All that is required is the number of lines in this listing that hold "numbers".

---+---

(** * nanobot bridge: quiz engine (kotaete.ts) and mention filter (whatsapp.ts)

    A shallow embedding of the quiz/answer engine [Kotaete] and of the
    identity resolution used by the mention filter of [WhatsAppClient],
    together with the properties of the written specification that concern
    them.

    Conventions.
    - A JavaScript string is the list of its UTF-16 code units ([jsstring]);
      [length], indexing, [===] and [includes] all work on code units.
    - JavaScript numbers that occur here are array indices, string lengths
      and small counters; they are modelled by [nat].
    - [async] methods run to completion one after the other; a rejected
      promise is an [inl] outcome, and the state reached when the exception
      was thrown is kept. *)

From Stdlib Require Import String Ascii NArith ZArith Lia.
From stdpp Require Import base tactics option list.

Local Open Scope nat_scope.

(** ** Strings *)

Abbreviation jsstring := (list N).

(** A literal of the source, all of whose characters are ASCII. *)
Definition js (s : string) : jsstring :=
  map N_of_ascii (list_ascii_of_string s).

(** [WhiteSpace] and [LineTerminator] of ECMAScript: what [trim] removes. *)
Definition isWhiteSpace (c : N) : bool :=
  ((9 <=? c) && (c <=? 13) || (c =? 32) || (c =? 160) || (c =? 0x1680)
   || (0x2000 <=? c) && (c <=? 0x200A)
   || (c =? 0x2028) || (c =? 0x2029) || (c =? 0x202F) || (c =? 0x205F)
   || (c =? 0x3000) || (c =? 0xFEFF))%N.

Fixpoint trimStart (s : jsstring) : jsstring :=
  match s with
  | c :: s' => if isWhiteSpace c then trimStart s' else s
  | [] => []
  end.

Definition trimEnd (s : jsstring) : jsstring := rev (trimStart (rev s)).

(** [String.prototype.trim] *)
Definition trim (s : jsstring) : jsstring := trimEnd (trimStart s).

(** [String.prototype.startsWith] *)
Fixpoint startsWith (s p : jsstring) {struct p} : bool :=
  match p, s with
  | [], _ => true
  | _ :: _, [] => false
  | x :: p', y :: s' => (x =? y)%N && startsWith s' p'
  end.

(** [String.prototype.includes]: [p] occurs in [s] at some position. *)
Fixpoint includes (s p : jsstring) : bool :=
  startsWith s p ||
  match s with
  | [] => false
  | _ :: s' => includes s' p
  end.

(** [toLowerCase] restricted to strings of ASCII characters, where it maps
    [A-Z] to [a-z] and leaves every other code unit alone.  The engine is
    stated over an arbitrary lower-casing function; this one instantiates it
    on the concrete ASCII inputs of the examples. *)
Definition asciiLower (c : N) : N :=
  if ((65 <=? c) && (c <=? 90))%N then (c + 32)%N else c.

Definition asciiToLowerCase (s : jsstring) : jsstring := map asciiLower s.

(** ** The dynamic-programming table of [levenshteinDistance]

    [dp] is an array of [m + 1] distinct row arrays of [n + 1] numbers.  A
    read [dp[i][j]] is [tget]; a write [dp[i][j] = v] is [tset].  Every index
    the function uses lies inside the table ([lev_table_shape]); the
    value given to an outside read, and a write outside doing nothing, are
    never exercised. *)

Definition tget (dp : list (list nat)) (i j : nat) : nat :=
  default 0 (dp !! i ≫= fun row => row !! j).

Definition tset (dp : list (list nat)) (i j v : nat) : list (list nat) :=
  alter (fun row => <[j := v]> row) i dp.

(** [for (let k = lo; k <= hi; k++) body] with [hi = lo + len - 1]. *)
Definition for_range {A} (lo len : nat) (body : A -> nat -> A) (init : A) : A :=
  fold_left body (seq lo len) init.

Section Levenshtein.
Variables str1 str2 : jsstring.

(** The body of the inner loop, lines 192-200. *)
Definition lev_cell (dp : list (list nat)) (i j : nat) : list (list nat) :=
  if bool_decide (str1 !! (i - 1) = str2 !! (j - 1)) then
    tset dp i j (tget dp (i - 1) (j - 1))
  else
    tset dp i j
      (1 + Nat.min (tget dp (i - 1) j)
                   (Nat.min (tget dp i (j - 1)) (tget dp (i - 1) (j - 1)))).

Definition lev_table : list (list nat) :=
  let m := length str1 in
  let n := length str2 in
  let dp := replicate (m + 1) (replicate (n + 1) 0) in
  let dp := for_range 0 (m + 1) (fun dp i => tset dp i 0 i) dp in
  let dp := for_range 0 (n + 1) (fun dp j => tset dp 0 j j) dp in
  for_range 1 m (fun dp i => for_range 1 n (fun dp j => lev_cell dp i j) dp) dp.

Definition levenshteinDistance : nat :=
  tget lev_table (length str1) (length str2).

(** The recurrence the table is filled by, as a function of the cell. *)
Fixpoint lev_rec (i : nat) : nat -> nat :=
  match i with
  | 0 => fun j => j
  | S i' =>
      fix row (j : nat) : nat :=
        match j with
        | 0 => S i'
        | S j' =>
            if bool_decide (str1 !! i' = str2 !! j') then lev_rec i' j'
            else 1 + Nat.min (lev_rec i' (S j')) (Nat.min (row j') (lev_rec i' j'))
        end
  end.
End Levenshtein.

(** [isCloseMatch].  [Math.floor(answer1.length * 0.1)] is the integer
    quotient of the length by ten: the double written [0.1] exceeds one tenth
    by less than [6e-18], so for a length below [2^32] the rounded product
    stays at or above the quotient when the length is a multiple of ten and
    strictly between two integers otherwise. *)
Definition isCloseMatch (answer1 answer2 : jsstring) : bool :=
  let distance := levenshteinDistance answer1 answer2 in
  if (length answer1 <=? 10) && (distance <=? 2) then true
  else if 10 <? length answer1 then
    let maxDistance := Nat.max 3 (length answer1 / 10) in
    distance <=? maxDistance
  else false.

(** ** The quiz engine: data *)

Module QuizState.
Record t := mk {
  active : bool;
  question : jsstring;
  correctAnswer : jsstring;
  startTime : Z;
  chatId : jsstring;
  messageId : option jsstring
}.
End QuizState.

Module MessageKey.
Record t := mk { id : jsstring; remoteJid : jsstring }.
End MessageKey.

Inductive EndReason := answered | timeout | cancelled.

(** A thrown [Error] object with its message. *)
Inductive exn := Error (message : jsstring).

(** Calls the engine makes on its collaborators, in the order made: the two
    methods of the [MessageSender] and the two callbacks of the options. *)
Inductive Call :=
| SendMessage (to text : jsstring)
| SendReact (to emoji : jsstring) (messageKey : MessageKey.t)
| OnQuizStart (quiz : QuizState.t)
| OnQuizEnd (reason : EndReason).

(** What is outside the engine: the transport, the control channel and the
    clock live in a [World]; [toLowerCase] is the string primitive. *)
Class Runtime (World : Type) := {
  Date_now : World -> Z;
  toLowerCase : jsstring -> jsstring
}.

(** [interface MessageSender]: both methods may reject. *)
Record MessageSender (World : Type) := {
  sendMessage : jsstring -> jsstring -> World -> (exn + unit) * World;
  sendReact : jsstring -> jsstring -> MessageKey.t -> World -> (exn + unit) * World
}.
Arguments sendMessage {World}.
Arguments sendReact {World}.

(** [interface KotaeteOptions]: both callbacks are optional. *)
Record KotaeteOptions (World : Type) := {
  onQuizStart : option (QuizState.t -> World -> World);
  onQuizEnd : option (EndReason -> World -> World)
}.
Arguments onQuizStart {World}.
Arguments onQuizEnd {World}.

(** [class Kotaete] *)
Record Kotaete (World : Type) := {
  sender : MessageSender World;
  currentQuiz : option QuizState.t;
  options : KotaeteOptions World
}.
Arguments sender {World}.
Arguments currentQuiz {World}.
Arguments options {World}.

(** A configuration: the engine object, the world around it, and the calls
    made so far. *)
Record Config (World : Type) := {
  this : Kotaete World;
  world : World;
  calls : list Call
}.
Arguments this {World}.
Arguments world {World}.
Arguments calls {World}.

(** An [async] method body: it ends normally ([inr]) or throws ([inl]), and in
    both cases leaves a configuration. *)
Definition M (World A : Type) : Type := Config World -> (exn + A) * Config World.

#[global] Instance M_ret {World} : MRet (M World) :=
  fun A a c => (inr a, c).

#[global] Instance M_bind {World} : MBind (M World) :=
  fun A B k m c =>
    match m c with
    | (inl e, c') => (inl e, c')
    | (inr a, c') => k a c'
    end.

Definition throw {World A} (e : exn) : M World A := fun c => (inl e, c).

Section Engine.
Context {World : Type} {RT : Runtime World}.

Definition get_currentQuiz : M World (option QuizState.t) :=
  fun c => (inr (currentQuiz (this c)), c).

Definition set_currentQuiz (q : option QuizState.t) : M World unit :=
  fun c =>
    (inr tt,
     {| this := {| sender := sender (this c); currentQuiz := q;
                   options := options (this c) |};
        world := world c; calls := calls c |}).

Definition now : M World Z := fun c => (inr (Date_now (world c)), c).

(** [await this.sender.sendMessage(to, text)] *)
Definition sender_sendMessage (to text : jsstring) : M World unit :=
  fun c =>
    let (r, w) := sendMessage (sender (this c)) to text (world c) in
    (r, {| this := this c; world := w;
           calls := calls c ++ [SendMessage to text] |}).

(** [await this.sender.sendReact(to, emoji, messageKey)] *)
Definition sender_sendReact (to emoji : jsstring) (messageKey : MessageKey.t)
  : M World unit :=
  fun c =>
    let (r, w) := sendReact (sender (this c)) to emoji messageKey (world c) in
    (r, {| this := this c; world := w;
           calls := calls c ++ [SendReact to emoji messageKey] |}).

(** [this.options.onQuizStart?.(quiz)] *)
Definition options_onQuizStart (quiz : QuizState.t) : M World unit :=
  fun c =>
    match onQuizStart (options (this c)) with
    | Some handler =>
        (inr tt, {| this := this c; world := handler quiz (world c);
                    calls := calls c ++ [OnQuizStart quiz] |})
    | None => (inr tt, c)
    end.

(** [this.options.onQuizEnd?.(reason)] *)
Definition options_onQuizEnd (reason : EndReason) : M World unit :=
  fun c =>
    match onQuizEnd (options (this c)) with
    | Some handler =>
        (inr tt, {| this := this c; world := handler reason (world c);
                    calls := calls c ++ [OnQuizEnd reason] |})
    | None => (inr tt, c)
    end.

(** The emoji of the source as UTF-16. *)
Definition MEMO : jsstring := [0xD83D; 0xDCDD]%N.
Definition CHECK_MARK : jsstring := [0x2705]%N.
Definition SPARKLES : jsstring := [0x2728]%N.
Definition MAGNIFIER : jsstring := [0xD83D; 0xDD0D]%N.

(** The template literal of line 62. *)
Definition quizMessage (question : jsstring) : jsstring :=
  MEMO ++ js " Quiz: " ++ question ++ [10; 10]%N ++ js "Reply with your answer!".

Definition startQuiz (chatId question correctAnswer : jsstring)
    (replyToMessageId : option jsstring) : M World unit :=
  cur ← get_currentQuiz;
  match cur with
  | Some _ => throw (Error (js "A quiz is already active"))
  | None =>
      let message := quizMessage question in
      sender_sendMessage chatId message;;
      t ← now;
      set_currentQuiz
        (Some (QuizState.mk true question (trim (toLowerCase correctAnswer))
                            t chatId replyToMessageId));;
      cur ← get_currentQuiz;
      match cur with
      | Some quiz => options_onQuizStart quiz
      | None => mret tt
      end
  end.

Definition endQuiz (reason : EndReason) : M World unit :=
  cur ← get_currentQuiz;
  match cur with
  | None => mret tt
  | Some quiz =>
      set_currentQuiz None;;
      options_onQuizEnd reason
  end.

Definition checkAnswer (chatId messageContent : jsstring)
    (messageKey : MessageKey.t) : M World unit :=
  cur ← get_currentQuiz;
  match cur with
  | None => mret tt
  | Some quiz =>
      if negb (bool_decide (QuizState.chatId quiz = chatId)) then mret tt
      else
        let userAnswer := trim (toLowerCase messageContent) in
        let correctAnswer := QuizState.correctAnswer quiz in
        if bool_decide (userAnswer = correctAnswer) then
          sender_sendReact chatId CHECK_MARK messageKey;;
          sender_sendMessage chatId (CHECK_MARK ++ js " Correct!");;
          endQuiz answered
        else if includes userAnswer correctAnswer
                || includes correctAnswer userAnswer then
          sender_sendReact chatId SPARKLES messageKey
        else if isCloseMatch userAnswer correctAnswer then
          sender_sendReact chatId MAGNIFIER messageKey
        else mret tt
  end.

---+---

▶ _Exercise result_: 2